ASSIGNMENT >> Repeat the records below exactly as they appear.

RECORDS >>

(** A big-endian host does not know the magic number of the little-endian object files. *)
Lemma big_endian_refuses io :
  0 ≤ posIn io → posIn io + 20 ≤ Z.of_nat (length (content (unix io) (fdIn io))) →
  take 2 (drop (Z.to_nat (posIn io)) (content (unix io) (fdIn io))) = [0x62; 0x01] → (convert true io ≫= λ r, Ret r.2) = Ret 1.
Proof.
  intros Hp Hl Hm. unfold convert, read_headers, sizeof_filehdr. rewrite Read_ok by (done || lia).
  assert (f_magic (raw_filehdr true (slice (content (unix io) (fdIn io)) (posIn io) 20)) = 0x6201) as ->; [|done].
  unfold raw_filehdr, field, slice. cbn [f_magic]. rewrite drop_0, take_take. change (2 `min` Z.to_nat 20)%nat with 2%nat.
  rewrite Hm. done.
Qed.

(** on a little-endian host an object file whose sections lie in the file and the address space is converted (status 0, the
    object file is left alone): the flat file is the sections that are copied, one behind the other, and zeros up to 1024
    bytes behind the highest address.  When the sections follow each other in memory from address 0, it is the memory of the
    program: every section is at its address. *)
Theorem coff2flat_image coffName flatName u fi scns :
  names u !! coffName = Some fi → names u !! flatName ≠ Some fi → is_Some (inodes u !! fi) →
  Forall is_byte (content u fi) → object_sections (content u fi) = Some scns → flattable (content u fi) scns →
  ∃ u' fo, main false [coffName; flatName] u = Ret (u', 0) ∧ names u' !! flatName = Some fo ∧ content u' fi = content u fi ∧
    content u' fo = flat_image (content u fi) scns ∧ Z.of_nat (length (content u' fo)) = top_of scns + 1024 ∧
    (contiguous 0 scns → ∀ s, s ∈ scns → copied s = true →
       slice (content u' fo) (s_paddr s) (s_size s) = slice (content u fi) (s_scnptr s) (s_size s)).
Proof.
  intros Hi Hn Hex Hb Ho Hf. destruct (main_flat coffName flatName u fi scns Hi Hn Hex Hb Ho Hf) as (u' & fo & E & Hfo & Hfi & Hc).
  exists u', fo. rewrite Hc. rewrite flat_image_length by done. pose proof (fl_room _ _ Hf) as Hr. unfold StackSize in *.
  split_and!; try done; [lia|]. intros Hct s Hs Hcp. rewrite <- (Z.sub_0_r (s_paddr s)).
  eapply contiguous_placed; try done; [intros x Hx; by apply (fl_addr _ _ Hf x Hx)|apply Hf].
Qed.

Definition flat_object : list Z :=
  demo_coff [demo_scnhdr ".text" 0 160 196; demo_scnhdr ".data" 160 16 356; demo_scnhdr ".bss" 176 64 0]
    (seqZ 0 160 ++ replicate 16 99).
Definition flat_scns : list scnhdr :=
  [mkScnhdr (padded ".text") 0 160 196; mkScnhdr (padded ".data") 160 16 356; mkScnhdr (padded ".bss") 176 64 0].

Lemma flat_flattable : flattable flat_object flat_scns.
Proof.
  assert (Z.of_nat (length flat_object) = 372) as El by (vm_compute; reflexivity).
  split.
  - intros s Hs. unfold flat_scns in Hs. rewrite !elem_of_cons, elem_of_nil in Hs.
    destruct_or! Hs; try (by destruct Hs); subst s; cbn; lia.
  - rewrite El. intros s Hs Hc. unfold flat_scns in Hs. rewrite !elem_of_cons, elem_of_nil in Hs.
    destruct_or! Hs; try (by destruct Hs); subst s; cbn [s_scnptr s_size]; lia.
  - vm_compute. done.
Qed.

Lemma coff2flat_image_witness :
  ∃ u' fo, main false ["prog.coff"; "prog"] (demo_unix flat_object) = Ret (u', 0) ∧ names u' !! "prog" = Some fo ∧
    Z.of_nat (length (content u' fo)) = 1264 ∧ slice (content u' fo) 160 16 = replicate 16 99.
Proof.
  destruct (coff2flat_image "prog.coff" "prog" (demo_unix flat_object) 0 flat_scns)
    as (u' & fo & E & Hn & _ & _ & Hl & Hp); [reflexivity|discriminate|by eexists| | |apply flat_flattable|].
  - apply Forall_forall. intros x Hx. assert (forallb (λ x, (0 <=? x) && (x <? 256)) (content (demo_unix flat_object) 0) = true)
      as Hf by (vm_compute; reflexivity). rewrite forallb_forall in Hf. apply list_elem_of_In, Hf in Hx. unfold is_byte. lia.
  - vm_compute. reflexivity.
  - exists u', fo. split; [exact E|]. split; [exact Hn|]. split; [exact Hl|].
    assert (contiguous 0 flat_scns) as Hc by (vm_compute; done).
    specialize (Hp Hc (mkScnhdr (padded ".data") 160 16 356) ltac:(right; left) eq_refl). exact Hp.
Defined.

(** A section that does not follow the one before is written at the wrong place: here .data has the address 256 and begins at 160
    in the flat file. *)
Example gap_misplaces_data :
  (main false ["prog.coff"; "prog"] (demo_unix demo_object) ≫= λ r,
     Ret (slice (content r.1 1) 160 16, slice (content r.1 1) 256 16, r.2)) = Ret (replicate 16 99, replicate 16 0, 0).
Proof. vm_compute. reflexivity. Qed.

End Coff2flat.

YOUR RESPONSE >>
(** A big-endian host does not know the magic number of the little-endian object files. *)
Lemma big_endian_refuses io :
  0 ≤ posIn io → posIn io + 20 ≤ Z.of_nat (length (content (unix io) (fdIn io))) →
  take 2 (drop (Z.to_nat (posIn io)) (content (unix io) (fdIn io))) = [0x62; 0x01] → (convert true io ≫= λ r, Ret r.2) = Ret 1.
Proof.
  intros Hp Hl Hm. unfold convert, read_headers, sizeof_filehdr. rewrite Read_ok by (done || lia).
  assert (f_magic (raw_filehdr true (slice (content (unix io) (fdIn io)) (posIn io) 20)) = 0x6201) as ->; [|done].
  unfold raw_filehdr, field, slice. cbn [f_magic]. rewrite drop_0, take_take. change (2 `min` Z.to_nat 20)%nat with 2%nat.
  rewrite Hm. done.
Qed.

(** on a little-endian host an object file whose sections lie in the file and the address space is converted (status 0, the
    object file is left alone): the flat file is the sections that are copied, one behind the other, and zeros up to 1024
    bytes behind the highest address.  When the sections follow each other in memory from address 0, it is the memory of the
    program: every section is at its address. *)
Theorem coff2flat_image coffName flatName u fi scns :
  names u !! coffName = Some fi → names u !! flatName ≠ Some fi → is_Some (inodes u !! fi) →
  Forall is_byte (content u fi) → object_sections (content u fi) = Some scns → flattable (content u fi) scns →
  ∃ u' fo, main false [coffName; flatName] u = Ret (u', 0) ∧ names u' !! flatName = Some fo ∧ content u' fi = content u fi ∧
    content u' fo = flat_image (content u fi) scns ∧ Z.of_nat (length (content u' fo)) = top_of scns + 1024 ∧
    (contiguous 0 scns → ∀ s, s ∈ scns → copied s = true →
       slice (content u' fo) (s_paddr s) (s_size s) = slice (content u fi) (s_scnptr s) (s_size s)).
Proof.
  intros Hi Hn Hex Hb Ho Hf. destruct (main_flat coffName flatName u fi scns Hi Hn Hex Hb Ho Hf) as (u' & fo & E & Hfo & Hfi & Hc).
  exists u', fo. rewrite Hc. rewrite flat_image_length by done. pose proof (fl_room _ _ Hf) as Hr. unfold StackSize in *.
  split_and!; try done; [lia|]. intros Hct s Hs Hcp. rewrite <- (Z.sub_0_r (s_paddr s)).
  eapply contiguous_placed; try done; [intros x Hx; by apply (fl_addr _ _ Hf x Hx)|apply Hf].
Qed.

Definition flat_object : list Z :=
  demo_coff [demo_scnhdr ".text" 0 160 196; demo_scnhdr ".data" 160 16 356; demo_scnhdr ".bss" 176 64 0]
    (seqZ 0 160 ++ replicate 16 99).
Definition flat_scns : list scnhdr :=
  [mkScnhdr (padded ".text") 0 160 196; mkScnhdr (padded ".data") 160 16 356; mkScnhdr (padded ".bss") 176 64 0].

Lemma flat_flattable : flattable flat_object flat_scns.
Proof.
  assert (Z.of_nat (length flat_object) = 372) as El by (vm_compute; reflexivity).
  split.
  - intros s Hs. unfold flat_scns in Hs. rewrite !elem_of_cons, elem_of_nil in Hs.
    destruct_or! Hs; try (by destruct Hs); subst s; cbn; lia.
  - rewrite El. intros s Hs Hc. unfold flat_scns in Hs. rewrite !elem_of_cons, elem_of_nil in Hs.
    destruct_or! Hs; try (by destruct Hs); subst s; cbn [s_scnptr s_size]; lia.
  - vm_compute. done.
Qed.

Lemma coff2flat_image_witness :
  ∃ u' fo, main false ["prog.coff"; "prog"] (demo_unix flat_object) = Ret (u', 0) ∧ names u' !! "prog" = Some fo ∧
    Z.of_nat (length (content u' fo)) = 1264 ∧ slice (content u' fo) 160 16 = replicate 16 99.
Proof.
  destruct (coff2flat_image "prog.coff" "prog" (demo_unix flat_object) 0 flat_scns)
    as (u' & fo & E & Hn & _ & _ & Hl & Hp); [reflexivity|discriminate|by eexists| | |apply flat_flattable|].
  - apply Forall_forall. intros x Hx. assert (forallb (λ x, (0 <=? x) && (x <? 256)) (content (demo_unix flat_object) 0) = true)
      as Hf by (vm_compute; reflexivity). rewrite forallb_forall in Hf. apply list_elem_of_In, Hf in Hx. unfold is_byte. lia.
  - vm_compute. reflexivity.
  - exists u', fo. split; [exact E|]. split; [exact Hn|]. split; [exact Hl|].
    assert (contiguous 0 flat_scns) as Hc by (vm_compute; done).
    specialize (Hp Hc (mkScnhdr (padded ".data") 160 16 356) ltac:(right; left) eq_refl). exact Hp.
Defined.

(** A section that does not follow the one before is written at the wrong place: here .data has the address 256 and begins at 160
    in the flat file. *)
Example gap_misplaces_data :
  (main false ["prog.coff"; "prog"] (demo_unix demo_object) ≫= λ r,
     Ret (slice (content r.1 1) 160 16, slice (content r.1 1) 256 16, r.2)) = Ret (replicate 16 99, replicate 16 0, 0).
Proof. vm_compute. reflexivity. Qed.

End Coff2flat.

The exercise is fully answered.